Task statement: Below are records; reproduce exactly the lines from the one that has "Hbq. split; cbn." through the one that has "(** Func is entered and left. *)", ends included, and nothing more.

Data:
Lemma buf_at_flat mem mp k :
  mem_map mem = Some mp → full_pages mp → 0 ≤ k →
  buf_at mem (k / RXE_BUF_PER_MAP) (k mod RXE_BUF_PER_MAP) = concat mp !! Z.to_nat k.
Proof.
  intros Hmp Hf Hk. unfold buf_at. rewrite Hmp. cbn. unfold RXE_BUF_PER_MAP in *.
  pose proof (Z.mod_pos_bound k 256). pose proof (Z.div_pos k 256).
  rewrite <- (concat_lookup_uniform mp (Z.to_nat 256)) by (done || lia).
  f_equal. pose proof (Z.div_mod k 256). lia.
Qed.

(** Stepping [(m, n)] to the next entry is adding one to the flat index. *)
Lemma flat_step k :
  0 ≤ k →
  (if k mod RXE_BUF_PER_MAP + 1 =? RXE_BUF_PER_MAP
   then (k / RXE_BUF_PER_MAP + 1, 0) else (k / RXE_BUF_PER_MAP, k mod RXE_BUF_PER_MAP + 1))
  = ((k + 1) / RXE_BUF_PER_MAP, (k + 1) mod RXE_BUF_PER_MAP).
Proof.
  intros Hk. unfold RXE_BUF_PER_MAP. destruct (Z.eqb_spec (k mod 256 + 1) 256);
    f_equal; Z.div_mod_to_equations; lia.
Qed.

Section region.
Context (mem : rxe_mem) (mp : list (list ib_phys_buf)).
Context (Hmp : mem_map mem = Some mp) (Hfull : full_pages mp).
Implicit Types (bs : list ib_phys_buf).

Lemma lookup_search_locate fuel bs k offset :
  0 ≤ k → drop (Z.to_nat k) (concat mp) = bs → (length bs < fuel)%nat →
  lookup_search fuel mem (k / RXE_BUF_PER_MAP) (k mod RXE_BUF_PER_MAP) offset =
    '(j, off) ← locate bs offset;
    Some ((k + j) / RXE_BUF_PER_MAP, (k + j) mod RXE_BUF_PER_MAP, off).
Proof using Hmp Hfull.
  revert bs k offset. induction fuel as [|fuel IH]; intros bs k offset Hk Hbs Hfuel; [lia|].
  cbn [lookup_search]. rewrite (buf_at_flat mem mp) by done.
  assert (Hl : concat mp !! Z.to_nat k = head bs).
  { rewrite <- Hbs, <- (Nat.add_0_r (Z.to_nat k)), <- lookup_drop at 1. by destruct (drop _ _). }
  rewrite Hl. destruct bs as [|b bs]; cbn [head locate]; [done|].
  destruct (offset >=? pb_size b); cbn; [|by rewrite Z.add_0_r].
  rewrite flat_step by done. rewrite (IH bs); [|lia| |cbn in Hfuel; lia].
  - destruct (locate bs (offset - pb_size b)) as [[j off]|]; cbn; [|done].
    by replace (k + 1 + j) with (k + (j + 1)) by lia.
  - replace (Z.to_nat (k + 1)) with (S (Z.to_nat k)) by lia.
    by rewrite <- Nat.add_1_r, <- drop_drop, Hbs.
Qed.
End region.

(** In a list of buffers of one size the position is a division. *)
Lemma locate_uniform bs size offset :
  0 < size → Forall (λ b, pb_size b = size) bs →
  0 ≤ offset < size * Z.of_nat (length bs) →
  locate bs offset = Some (offset / size, offset mod size).
Proof.
  intros Hs Hf. revert offset. induction Hf as [|b bs Hb Hbs IH]; intros offset Ho.
  - cbn in Ho. lia.
  - cbn [locate]. rewrite Hb. cbn [length] in Ho.
    destruct (Z.geb_spec offset size).
    + rewrite IH by lia. cbn.
      replace offset with ((offset - size) + 1 * size) at 3 4 by lia.
      rewrite Z.div_add, Z.mod_add by lia. done.
    + by rewrite Z.div_small, Z.mod_small by lia.
Qed.

Lemma locate_app bs bs' offset k off :
  locate bs offset = Some (k, off) → locate (bs ++ bs') offset = Some (k, off).
Proof.
  revert offset k off. induction bs as [|b bs IH]; intros offset k off; cbn; [done|].
  destruct (offset >=? pb_size b); [|done].
  destruct (locate bs (offset - pb_size b)) as [[j o]|] eqn:E; cbn; [|done].
  intros [= <- <-]. by rewrite (IH _ _ _ E).
Qed.

Lemma drop_seqZ a n d : 0 ≤ d → drop (Z.to_nat d) (seqZ a n) = seqZ (a + d) (n - d).
Proof.
  intros Hd. destruct (Z.lt_ge_cases d n).
  - replace n with (d + (n - d)) at 1 by lia. rewrite seqZ_app by lia.
    rewrite drop_app_length' by (rewrite length_seqZ; lia). done.
  - rewrite drop_ge by (rewrite length_seqZ; lia). by rewrite seqZ_nil by lia.
Qed.

Lemma take_seqZ a n d : 0 ≤ d ≤ n → take (Z.to_nat d) (seqZ a n) = seqZ a d.
Proof.
  intros Hd. replace n with (d + (n - d)) by lia. rewrite seqZ_app by lia.
  rewrite take_app_length' by (rewrite length_seqZ; lia). done.
Qed.

Definition bufs_size (bs : list ib_phys_buf) : Z := Z.of_nat (length (bufs_addrs bs)).

Lemma bufs_size_cons b bs :
  0 ≤ pb_size b → bufs_size (b :: bs) = pb_size b + bufs_size bs.
Proof.
  intros ?. unfold bufs_size, bufs_addrs. cbn [map concat].
  rewrite length_app, Nat2Z.inj_add. unfold buf_addrs at 1. rewrite length_seqZ. lia.
Qed.

Definition bufs_ok (bs : list ib_phys_buf) : Prop := Forall (λ b, 0 < pb_size b < 2 ^ 31) bs.
Lemma copied_next o dma phys addrs resid addr length crc :
  copied o (dma <| dma_cur_sge ::= (λ n, n + 1) |>) phys addrs resid addr length crc →
  copied o dma phys addrs resid addr length crc.
Proof. intros (? & ? & ? & ? & c & f & E). do 4 (split; [done|]). exists c, f. by rewrite E. Qed.

Lemma copied_0 dev dma offset resid mem addr addrs crc length :
  holding dev0 dev mem → stream dev0 pd access dma offset addrs → length = 0 →
  copied (CopyOut (drop_opt dev mem) (dma <| dma_sge_offset := offset |> <| dma_resid := resid |>)
            addr crc (Ok tt)) dma (dev_phys dev) addrs resid addr length crc.
Proof using Hpos.
  intros Hh Hs ->. split; [done|]. split; [by apply holding_drop|]. rewrite copy_spec_0. cbn.
  split; [|split; [done|]].
  - by rewrite drop_opt_phys.
  - exists (dma_cur_sge dma), offset. rewrite Z.sub_0_r. by destruct dma.
Qed.

Lemma copy_loop_copies fuel : loop_copies (copy_loop fuel pd access dir) (Z.of_nat fuel).
Proof using Hpos.
  induction fuel as [|fuel IH]; intros dev dma offset resid mem addr length crc addrs Hh Hst Hm Hl Hla Hw;
    cbn [copy_loop]; (destruct (Z.leb_spec length 0);
      [eexists; split; [done|]; apply copied_0; [done..|lia]|]);
    destruct (stream_sge _ _ _ Hst) as (sge & a & rest & Hsge & Hat & Hrest & Ho & -> & Hcur & Hnum);
    (destruct Hw as [|Hw]; [lia|]); unfold walk_left in Hw; rewrite Hsge in Hw.
  { destruct (_ <? _); cbn in *; lia. }
  rewrite Hsge. cbn [mbind option_bind].
  destruct (Z.geb_spec offset (sge_length sge)) as [Hge|Hlt].
  - destruct (Z.ltb_spec offset (sge_length sge)); [lia|]. cbn [Zbool] in Hw.
    cbn [dma_cur_sge dma_num_sge dma_sge upd_field].
    apply (holding_drop _ _ _ Hpos) in Hh as Hd.
    assert (Ha : drop (Z.to_nat offset) a = []) by (apply drop_ge; destruct Hat; lia).
    rewrite Ha in Hl |- *. cbn [app] in *.
    destruct rest as [|b rest]; [cbn in Hl; lia|]. cbn [concat] in *.
    apply Forall2_cons_inv_r in Hrest as (sge' & l & Hat' & Hl' & E).
    assert (Hk : dma_sge dma !! S (Z.to_nat (dma_cur_sge dma)) = Some sge').
    { rewrite <- (Nat.add_0_r (S _)), <- lookup_drop, E. done. }
    pose proof (lookup_lt_Some _ _ _ Hk). rewrite (drop_S _ sge') in E by done. injection E as <-.
    destruct (Z.geb_spec (dma_cur_sge dma + 1) (dma_num_sge dma)); [lia|].
    assert (Hi : Z.to_nat (dma_cur_sge dma + 1) = S (Z.to_nat (dma_cur_sge dma))) by lia.
    rewrite Hi, Hk. cbn [mbind option_bind].
    rewrite <- (drop_opt_phys dev mem).
    set (dma' := dma <| dma_cur_sge ::= (λ n, n + 1) |>).
    assert (Hw' : walk_left dma' 0 ≤ Z.of_nat (S fuel)
      ∧ (sge_length sge' = 0 → walk_left dma' 0 ≤ Z.of_nat fuel)).
    { unfold walk_left, dma'. cbn. rewrite Hi, Hk. destruct (Z.ltb_spec 0 (sge_length sge')); cbn; lia. }
    destruct (Z.eqb_spec (sge_length sge') 0) as [Hz|Hz]; cbn [negb].
    + destruct (IH (drop_opt dev mem) dma' 0 resid None addr length crc (b ++ concat rest))
        as (o & -> & Ho'); try done.
      * split; [cbn; lia|]. split; [done|]. exists b, rest. cbn. rewrite Hi, (drop_S _ sge') by done.
        split; [by constructor|]. split; [lia|done].
      * intros s Es Hlt. cbn in Es. rewrite Hi, Hk in Es. injection Es as <-. lia.
      * right. by apply Hw'.
      * eexists. split; [done|]. by apply copied_next.
    + destruct (lookup_sge dev0 (drop_opt dev mem) pd access sge' b) as (d & h & m & -> & Hh' & <- & Hin);
        [done..|]. destruct Hat' as [Hlen Hat'].
      destruct (copy_transfer_copies (copy_loop fuel pd access dir) (Z.of_nat fuel) d dma' sge' b rest 0
        resid h m addr length crc) as (o & -> & Ho'); try (done || (cbn; lia) ||
        (change (drop (Z.to_nat 0) b) with b; lia)).
      * cbn. by rewrite Hi.
      * cbn. by rewrite Hi.
      * eexists. split; [done|]. by apply copied_next.
  - destruct (Hm sge Hsge Hlt) as (h & m & -> & Hk).
    destruct (Z.ltb_spec offset (sge_length sge)); [|lia]. cbn [Zbool] in Hw.
    eapply copy_transfer_copies; try done; lia.
Qed.
End walk.
(* ===== verification/Pool.v ===== *)
(** * Object pools (rxe_pool.c, rxe_pool.h)

    Every object of the driver comes from a pool, which counts them and keeps
    them by index or key in a search tree. Indices are taken from a bitmap. *)

From stdpp Require Import gmap sorting.
From S2P Require Import Prelude.

(** ** Parameters (rxe_param.h) *)

Definition RXE_MIN_QP_INDEX : Z := 16.
Definition RXE_MAX_QP_INDEX : Z := 0x00020000.
Definition RXE_MIN_SRQ_INDEX : Z := 0x00020001.
Definition RXE_MAX_SRQ_INDEX : Z := 0x00040000.
Definition RXE_MIN_MR_INDEX : Z := 0x00000001.
Definition RXE_MAX_MR_INDEX : Z := 0x00020000.
Definition RXE_MIN_FMR_INDEX : Z := 0x00020001.
Definition RXE_MAX_FMR_INDEX : Z := 0x00040000.
Definition RXE_MIN_MW_INDEX : Z := 0x00040001.
Definition RXE_MAX_MW_INDEX : Z := 0x00060000.

Definition RXE_POOL_ATOMIC : Z := 1.
Definition RXE_POOL_INDEX : Z := 2.
Definition RXE_POOL_KEY : Z := 4.

Inductive rxe_elem_type : Type :=
  | RXE_TYPE_UC | RXE_TYPE_PD | RXE_TYPE_AH | RXE_TYPE_SRQ | RXE_TYPE_QP | RXE_TYPE_CQ
  | RXE_TYPE_MR | RXE_TYPE_MW | RXE_TYPE_FMR | RXE_TYPE_MC_GRP | RXE_TYPE_MC_ELEM.

Record type_info := TypeInfo { ty_flags : Z; ty_max_index : Z; ty_min_index : Z }.
(** An activation moves to [p'] ([None] when it returns). *)
Definition moved (a : nat) (p' : option point) (m : gmap nat point) : gmap nat point :=
  match p' with Some p' => <[a := p']> m | None => delete a m end.

Definition at_new (f : point → bool) (p' : option point) : bool := match p' with Some p' => f p' | None => false end.

Lemma moved_lookup a p' m b q : moved a p' m !! b = Some q ↔ (b = a ∧ p' = Some q) ∨ (b ≠ a ∧ m !! b = Some q).
Proof.
  destruct p' as [p'|]; cbn.
  - rewrite lookup_insert_Some. split; [intros [[<- <-]|[? ?]]; [by left|right; auto]|intros [[-> [= ->]]|[? ?]]; [by left|right; auto]].
  - rewrite lookup_delete_Some. split; [intros [? ?]; right; auto|intros [[_ ?]|[? ?]]; [done|auto]].
Qed.

Section move.
Context (a : nat) (p' : option point) (m : gmap nat point).
Local Abbreviation m' := (moved a p' m).

Lemma some_here f : at_new f p' = true → some_at f m'.
Proof. destruct p' as [q|]; [|done]. intros Hq. exists a, q. split; [apply lookup_insert_eq|done]. Qed.

Lemma some_moved f : (∀ p, m !! a = Some p → f p = true → at_new f p' = true) → some_at f m → some_at f m'.
Proof.
  intros Hf (b & q & Hb & Hq). destruct (decide (b = a)) as [->|Hne]; [by apply some_here, (Hf q)|].
  exists b, q. rewrite moved_lookup. auto.
Qed.

Lemma none_moved f : at_new f p' = false → none_at f m → none_at f m'.
Proof. intros Hf Hn b q [[-> ->]|[_ Hb]]%moved_lookup; [done|by apply (Hn b)]. Qed.

Lemma none_owner_moved p : m !! a = Some p → owner p = true → at_new owner p' = false → one_owner m → none_at owner m'.
Proof.
  intros Hp Ho Hf Hn b q [[-> ->]|[Hne Hb]]%moved_lookup; [done|]. destruct (owner q) eqn:E; [|done].
  by destruct Hne; apply (Hn b a q p).
Qed.

Lemma lock_same lk p : m !! a = Some p → locked p = at_new locked p' → lock_ok lk m → lock_ok lk m'.
Proof.
  intros Hp Hl Hk b. rewrite (Hk b). split; intros (q & Hb & Hq).
  - destruct (decide (b = a)) as [->|Hne]; [|exists q; rewrite moved_lookup; auto].
    assert (q = p) as -> by congruence. rewrite Hl in Hq. destruct p' as [q'|]; [|done]. exists q'. rewrite moved_lookup. auto.
  - apply moved_lookup in Hb as [[-> E]|[_ Hb]]; [|by exists q]. exists p. rewrite Hl, E. auto.
Qed.

Lemma lock_new lk : m !! a = None → at_new locked p' = false → lock_ok lk m → lock_ok lk m'.
Proof.
  intros Hp Hl Hk b. rewrite (Hk b). split; intros (q & Hb & Hq).
  - exists q. rewrite moved_lookup. split; [right; split; [congruence|done]|done].
  - apply moved_lookup in Hb as [[-> E]|[_ Hb]]; [rewrite E in Hl; cbn in Hl; congruence|by exists q].
Qed.

Lemma lock_taken : at_new locked p' = true → lock_ok None m → lock_ok (Some a) m'.
Proof.
  intros Hl Hk b. split.
  - intros [= <-]. destruct p' as [q|]; [|done]. exists q. rewrite moved_lookup. auto.
  - intros (q & [[-> _]|[_ Hb]]%moved_lookup & Hq); [done|].
    assert (None = Some b) by (apply Hk; eauto). done.
Qed.

Lemma lock_released lk p : m !! a = Some p → locked p = true → at_new locked p' = false → lock_ok lk m → lock_ok None m'.
Proof.
  intros Hp Hl Hl' Hk b. split; [done|]. intros (q & [[-> E]|[Hne Hb]]%moved_lookup & Hq).
  - rewrite E in Hl'. cbn in Hl'. congruence.
  - assert (lk = Some a) by (apply Hk; eauto). assert (lk = Some b) by (apply Hk; eauto). congruence.
Qed.

Lemma owner_same : (at_new owner p' = true → ∃ p, m !! a = Some p ∧ owner p = true) → one_owner m → one_owner m'.
Proof.
  intros Hp Ho b b' q q' Hb Hb' Hq Hq'. apply moved_lookup in Hb, Hb'.
  destruct Hb as [[-> E]|[Hne Hb]], Hb' as [[-> E']|[Hne' Hb']]; [done| | |by eapply Ho].
  - rewrite E in Hp. destruct (Hp Hq) as (p & Hp1 & Hp2). by apply (Ho a b' p q').
  - rewrite E' in Hp. destruct (Hp Hq') as (p & Hp1 & Hp2). by apply (Ho b a q p).
Qed.

Lemma owner_first : none_at owner m → one_owner m'.
Proof.
  intros Hn b b' q q' Hb Hb' Hq Hq'. apply moved_lookup in Hb, Hb'.
  destruct Hb as [[-> E]|[Hne Hb]], Hb' as [[-> E']|[Hne' Hb']]; [done|..].
  - rewrite (Hn b' q' Hb') in Hq'. done.
  - rewrite (Hn b q Hb) in Hq. done.
  - rewrite (Hn b q Hb) in Hq. done.
Qed.

Lemma ret_moved (log : list event) :
  (∀ ret, p' = Some (AtRelock ret) ∨ p' = Some (AtAgain ret) → last_ret log = Some ret) →
  (∀ b p ret, b ≠ a → m !! b = Some p → back_with ret p → last_ret log = Some ret) →
  ∀ b p ret, m' !! b = Some p → back_with ret p → last_ret log = Some ret.
Proof.
  intros Hn Ho b p ret [[-> E]|[Hne Hb]]%moved_lookup Hp; [|by eapply Ho]. apply Hn. destruct Hp as [-> | ->]; auto.
Qed.
End move.

(** ** Every step keeps it *)

#[local] Arguments moved : simpl never.

Lemma run_moved (rn : option nat) a p' m :
  (∀ b, rn = Some b → is_Some (m !! b)) → (p' = None → rn ≠ Some a) → ∀ b, rn = Some b → is_Some (moved a p' m !! b).
Proof.
  intros Hr Hn b Hb. destruct (decide (b = a)) as [->|Hne].
  - destruct p' as [q|]; [exists q; rewrite moved_lookup; auto|by destruct Hn].
  - destruct (Hr b Hb) as [q Hq]. exists q. rewrite moved_lookup. auto.
Qed.

Section keeps.
Context (m : gmap nat point) (log : list event) (st : Z) (lk : option nat) (ret : Z) (sc : bool) (ct : Z) (rn : option nat) (qu ki : bool).
Context (a : nat) (p : point) (Hp : m !! a = Some p).
Context (Hinv : task_inv (Config (RxeTask st lk ret sc ct rn qu ki) m log)).

(** The lock is taken at the same point of the code. *)
Lemma keeps_acquire q :
  lk = None → locked q = true → owner q = owner p → coming q = coming p → raw q = false → (∀ r, back_with r q → back_with r p) →
  task_inv (Config (RxeTask st (Some a) ret sc ct rn qu ki) (moved a (Some q) m) log).
Proof using Hp Hinv.
  destruct Hinv as [Hraw Hlk Hone Hst Hpe Hre Hdo Hru Hso]. cbn in *. intros -> Hlq Hoq Hcq Hrq Hbq. split; cbn.
  - by apply none_moved.
  - by apply lock_taken.
  - apply owner_same; [|done]. intros Hq. exists p. split; [done|]. cbn in Hq. congruence.
  - destruct Hst as [[Hs Hn]|[Hs Hn]]; [left|right]; (split; [done|]).
    + apply none_moved; [|done]. cbn. rewrite Hoq. by apply (Hn a).
    + apply some_moved; [|done]. intros p0 Hp0 Ho. cbn. congruence.
  - intros Hu. destruct (Hpe Hu) as [?|[?|Hc]]; [by left|by right; left|]. right. right. apply some_moved; [|done].
    intros p0 Hp0 Ho. cbn. congruence.
  - apply ret_moved; [|by intros b p0 r _; apply Hre]. intros r Hq. apply (Hre a p r Hp), Hbq. by destruct Hq as [[= ->]|[= ->]]; [left|right].
  - done.
  - by apply run_moved.
  - done.
Qed.

(** Func is entered and left. *)
Lemma keeps_call : p = AtCall → task_inv (Config (RxeTask st lk ret sc ct rn qu ki) (moved a (Some InFunc) m) (Called a :: log)).
Proof using Hp Hinv.
  destruct Hinv as [Hraw Hlk Hone Hst Hpe Hre Hdo Hru Hso]. cbn in *. intros ->. split; cbn.
  - by apply none_moved.
  - by apply (lock_same _ _ _ _ AtCall).
  - apply owner_same; [|done]. by exists AtCall.
  - destruct Hst as [[Hs Hn]|[Hs Hn]]; [by discriminate (Hn a _ Hp)|]. right. split; [done|]. by apply some_here.
  - done.
  - apply ret_moved; [by intros r [|]|by intros b p0 r _; apply Hre].
  - done.
  - by apply run_moved.
  - done.
Qed.

Lemma keeps_return r : p = InFunc → task_inv (Config (RxeTask st lk ret sc ct rn qu ki) (moved a (Some (AtRelock r)) m) (Returned a r :: log)).
Proof using Hp Hinv.
  destruct Hinv as [Hraw Hlk Hone Hst Hpe Hre Hdo Hru Hso]. cbn in *. intros ->. split; cbn.
  - by apply none_moved.
  - by apply (lock_same _ _ _ _ InFunc).
  - apply owner_same; [|done]. by exists InFunc.
  - destruct Hst as [[Hs Hn]|[Hs Hn]]; [by discriminate (Hn a _ Hp)|]. right. split; [done|]. by apply some_here.
  - intros Hu. destruct (Hpe Hu) as [?|[?|Hc]]; [by left|by right; left|]. right. right. apply some_moved; [|done].
    intros p0 Hp0. rewrite Hp in Hp0. by injection Hp0 as <-.
  - intros b p0 r' [[-> [= <-]]|[Hne Hb]]%moved_lookup Hr'; [by destruct Hr' as [[= ->]|]|]. destruct Hne. apply (Hone b a p0 InFunc); [done..| |done].
    by destruct Hr' as [-> | ->].
  - intros ->. destruct Hst as [[_ Hn]|[[|] _]]; [by discriminate (Hn a _ Hp)|done|done].
  - by apply run_moved.
  - done.
Qed.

Answer area:
  destruct Hinv as [Hraw Hlk Hone Hst Hpe Hre Hdo Hru Hso]. cbn in *. intros -> Hlq Hoq Hcq Hrq Hbq. split; cbn.
  - by apply none_moved.
  - by apply lock_taken.
  - apply owner_same; [|done]. intros Hq. exists p. split; [done|]. cbn in Hq. congruence.
  - destruct Hst as [[Hs Hn]|[Hs Hn]]; [left|right]; (split; [done|]).
    + apply none_moved; [|done]. cbn. rewrite Hoq. by apply (Hn a).
    + apply some_moved; [|done]. intros p0 Hp0 Ho. cbn. congruence.
  - intros Hu. destruct (Hpe Hu) as [?|[?|Hc]]; [by left|by right; left|]. right. right. apply some_moved; [|done].
    intros p0 Hp0 Ho. cbn. congruence.
  - apply ret_moved; [|by intros b p0 r _; apply Hre]. intros r Hq. apply (Hre a p r Hp), Hbq. by destruct Hq as [[= ->]|[= ->]]; [left|right].
  - done.
  - by apply run_moved.
  - done.
Qed.

(** Func is entered and left. *)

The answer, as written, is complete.